* _Records supplied_:
========================

(* ===== verification/Display.v ===== *)
(** * Display: capability defaults and what a token reads as
    ([crates/core/src/capability.rs], [crates/core/src/display.rs])

    [defaults] gives a built-in capability its type, unit and bounds; [capability_unit] prefers
    it over what an app declares; [token] turns a numeric token into text with its unit. *)

From Stdlib Require Import ZArith Lia Ascii String.
From S2P Require Import Prelude Text Errors Slots Float Value Document Stats Store.
From S2P Require Units Manifest Flow.

Local Open Scope Z_scope.

(** [matches!(s, "a" | "b" | ..)] *)
Definition is_one_of (l : list string) (s : string) : bool := existsb (fun x => (x =? s)%string) l.

(** ** [capability.rs] *)

Definition when (b : bool) (f : Value -> Result Value) (v : Value) : Result Value := if b then f v else Ok v.

(** The unit and step of the built-in measures. *)
Definition unit_step (base : string) : string * f64 :=
  if is_one_of ["measure_temperature"; "target_temperature"] base then ("°C", Units.lit 1 (-2))
  else if is_one_of ["measure_humidity"; "measure_battery"] base then ("%", Units.lit 1 (-2))
  else if (base =? "measure_pressure")%string then ("hPa", Units.lit 1 (-1))
  else if is_one_of ["measure_co2"; "measure_co"] base then ("ppm", Units.lit 1 0)
  else if (base =? "measure_pm25")%string then ("µg/m³", Units.lit 1 (-1))
  else if (base =? "measure_luminance")%string then ("lx", Units.lit 1 0)
  else if (base =? "measure_power")%string then ("W", Units.lit 1 (-3))
  else if (base =? "measure_current")%string then ("A", Units.lit 1 (-3))
  else if (base =? "measure_voltage")%string then ("V", Units.lit 1 (-3))
  else if (base =? "meter_power")%string then ("kWh", Units.lit 1 (-3))
  else if is_one_of ["speaker_position"; "speaker_duration"] base then ("s", Units.lit 1 0)
  else (EmptyString, Units.lit 0 0).

(** id, Dutch and English title of the enumerated capabilities *)
Definition enum_values (base : string) : list (string * string * string) :=
  if (base =? "windowcoverings_state")%string
  then [("up", "Omhoog", "Up"); ("idle", "Stop", "Stop"); ("down", "Omlaag", "Down")]
  else if (base =? "speaker_repeat")%string
  then [("none", "Uit", "Off"); ("track", "Eén nummer", "One track"); ("playlist", "Afspeellijst", "Playlist")]
  else if (base =? "air_quality_state")%string
  then [("unknown", "Onbekend", "Unknown"); ("good", "Goed", "Good"); ("fair", "Redelijk", "Fair");
        ("moderate", "Matig", "Moderate"); ("poor", "Slecht", "Poor"); ("very_poor", "Zeer slecht", "Very poor");
        ("extremely_poor", "Extreem slecht", "Extremely poor")]
  else [].

Definition enum_value (v : string * string * string) : Value :=
  let '(id, nl, en) := v in
  fields [("id", VString id); ("title", fields [("nl", VString nl); ("en", VString en)])].

Definition defaults (result : Value) (base : string) : Result Value :=
  result ← when (is_one_of ["onoff"; "button"; "locked"; "volume_mute"; "speaker_playing"; "speaker_shuffle";
                            "speaker_next"; "speaker_prev"] base)
             (fun r => set r "type" (VString "boolean")) result;
  result ← when (is_one_of ["speaker_next"; "speaker_prev"] base)
             (fun r => r ← set r "getable" (VBool false); set r "setable" (VBool true)) result;
  result ← when (base =? "speaker_repeat")%string (fun r => set r "setable" (VBool true)) result;
  result ← when (is_one_of ["speaker_position"; "speaker_duration"; "measure_co2"; "measure_co"; "measure_pm25";
                            "measure_luminance"; "measure_voltage"; "measure_current"; "meter_power"] base)
             (fun r => set r "min" (value_uint 0)) result;
  let '(unit, step) := unit_step base in
  result ← when (negb (is_empty unit))
             (fun r => set_all r [("type", VString "number"); ("units", VString unit); ("step", VNumber (Float step))]) result;
  result ← when (is_one_of ["dim"; "light_hue"; "light_saturation"; "windowcoverings_set"; "volume_set"] base)
             (fun r => set_all r [("type", VString "number"); ("min", VNumber (Float (Units.lit 0 0)));
                                  ("max", VNumber (Float (Units.lit 1 0))); ("step", VNumber (Float (Units.lit 1 (-2))))]) result;
  result ← when (is_one_of ["measure_humidity"; "measure_battery"] base)
             (fun r => set_all r [("min", value_uint 0); ("max", value_uint 100)]) result;
  let values := enum_values base in
  if bool_decide (values = []) then Ok result
  else
    arr ← push_all (fun v => Ok (enum_value v)) 8 values [];
    set_all result [("values", VArray arr); ("type", VString "enum")].

(** ** [display.rs] *)

Section Display.
Context {St : Type} {HS : Storage St}.

Definition localized_unit (definition : Value) : string := trim (Manifest.localized (get_null definition "units") "en").

(** The unit the first app that knows the capability declares. *)
Fixpoint declared_unit (s : Store St) (cap : string) (apps : list Value) : string :=
  match apps with
  | [] => EmptyString
  | app :: apps =>
      match manifest_of (text app "id") s with
      | Some m =>
          let unit := localized_unit (get_null (get_null m "capabilities") cap) in
          if negb (is_empty unit) then unit else declared_unit s cap apps
      | None => declared_unit s cap apps
      end
  end.

Definition capability_unit (s : Store St) (cap : string) : Result string :=
  definition ← defaults object (before_first "." cap);
  let unit := localized_unit definition in
  Ok (if negb (is_empty unit) then unit else declared_unit s cap (records (document s) "apps")).

Definition drop_prefix (p s : string) : string := match strip_prefix p s with Some r => r | None => s end.

(** The capability whose value a token of a trigger carries. *)
Definition token_capability (input : Value) (token : string) : string :=
  let id := text input "id" in
  if is_one_of ["value"; "oldValue"] token then
    match strip_prefix "capability." id with
    | Some rest => match split_last "." rest with Some (cap, _) => cap | None => EmptyString end
    | None => if (id =? "device_capability_changed")%string then text (get_null input "tokens") "capability" else EmptyString
    end
  else EmptyString.

(** The unit of the token in the cards with this id, in the order of the manifest. *)
Fixpoint token_unit (cards : list Value) (id token : string) : option string :=
  match cards with
  | [] => None
  | card :: cards =>
      if negb (text card "id" =? id)%string then token_unit cards id token
      else match find (fun t => (text t "name" =? token)%string) (array card "tokens") with
           | Some t => Some (localized_unit t)
           | None => token_unit cards id token
           end
  end.

Definition manifest_cards (m : Value) : list Value :=
  flat_map (array (get_null m "flow")) ["triggers"; "conditions"; "actions"].

Definition token (s : Store St) (input : Value) (name : string) (value : Value) : Result (option string) :=
  match value with
  | VNumber number =>
      let token := drop_prefix "state." (drop_prefix "tokens." name) in
      unit ← capability_unit s (token_capability input token);
      let unit :=
        if is_empty unit then
          match manifest_of (text input "appId") s with
          | Some m => default unit (token_unit (manifest_cards m) (text input "id") token)
          | None => unit
          end
        else unit in
      if is_empty unit then Ok None
      else
        let settings := get_null (get_null (root (document s)) "system") "units" in
        t ← Units.measurement_text settings (as_f64 number) unit;
        Ok (Some t)
  | _ => Ok None
  end.

Definition builtin_number (id name : string) : bool :=
  match strip_prefix "capability." id ≫= split_last "." with
  | Some (_, action) =>
      ((name =? "value")%string && is_one_of ["is"; "set"; "above"; "below"; "rose_above"; "fell_below"; "became"] action)
      || ((name =? "seconds")%string && is_one_of ["on_for"; "off_for"] action)
  | None =>
      (is_one_of ["set_device_capability"; "device_capability_equals"; "device_capability_changed"; "device_capability_stays"] id
         && (name =? "value")%string)
      || (is_one_of ["device_capability_stays"; "delay"] id && (name =? "seconds")%string)
      || (is_one_of ["sunrise"; "sunset"] id && (name =? "offset")%string)
  end.

Definition wants_number (s : Store St) (step : Value) (name : string) : bool :=
  let id := text step "cardId" in
  if (text step "appId" =? "stulp")%string then builtin_number id name
  else
    match manifest_of (text step "appId") s with
    | None => false
    | Some m =>
        let kind := Flow.card_kind (text step "cardType") in
        let list := if (kind =? "trigger")%string then "triggers"
                    else if (kind =? "condition")%string then "conditions" else "actions" in
        match find (fun c => (text c "id" =? id)%string) (array (get_null m "flow") list) with
        | Some c =>
            match find (fun a => (text a "name" =? name)%string) (array c "args") with
            | Some a => is_one_of ["number"; "range"; "capability-value"] (text a "type")
            | None => false
            end
        | None => false
        end
    end.
End Display.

========================

* _Work task_:
When you come to the line containing "it over what", give it and stop; before that, repeat each line of the material exactly from the first one.

* _Expected output_:
(* ===== verification/Display.v ===== *)
(** * Display: capability defaults and what a token reads as
    ([crates/core/src/capability.rs], [crates/core/src/display.rs])

    [defaults] gives a built-in capability its type, unit and bounds; [capability_unit] prefers
    it over what an app declares; [token] turns a numeric token into text with its unit. *)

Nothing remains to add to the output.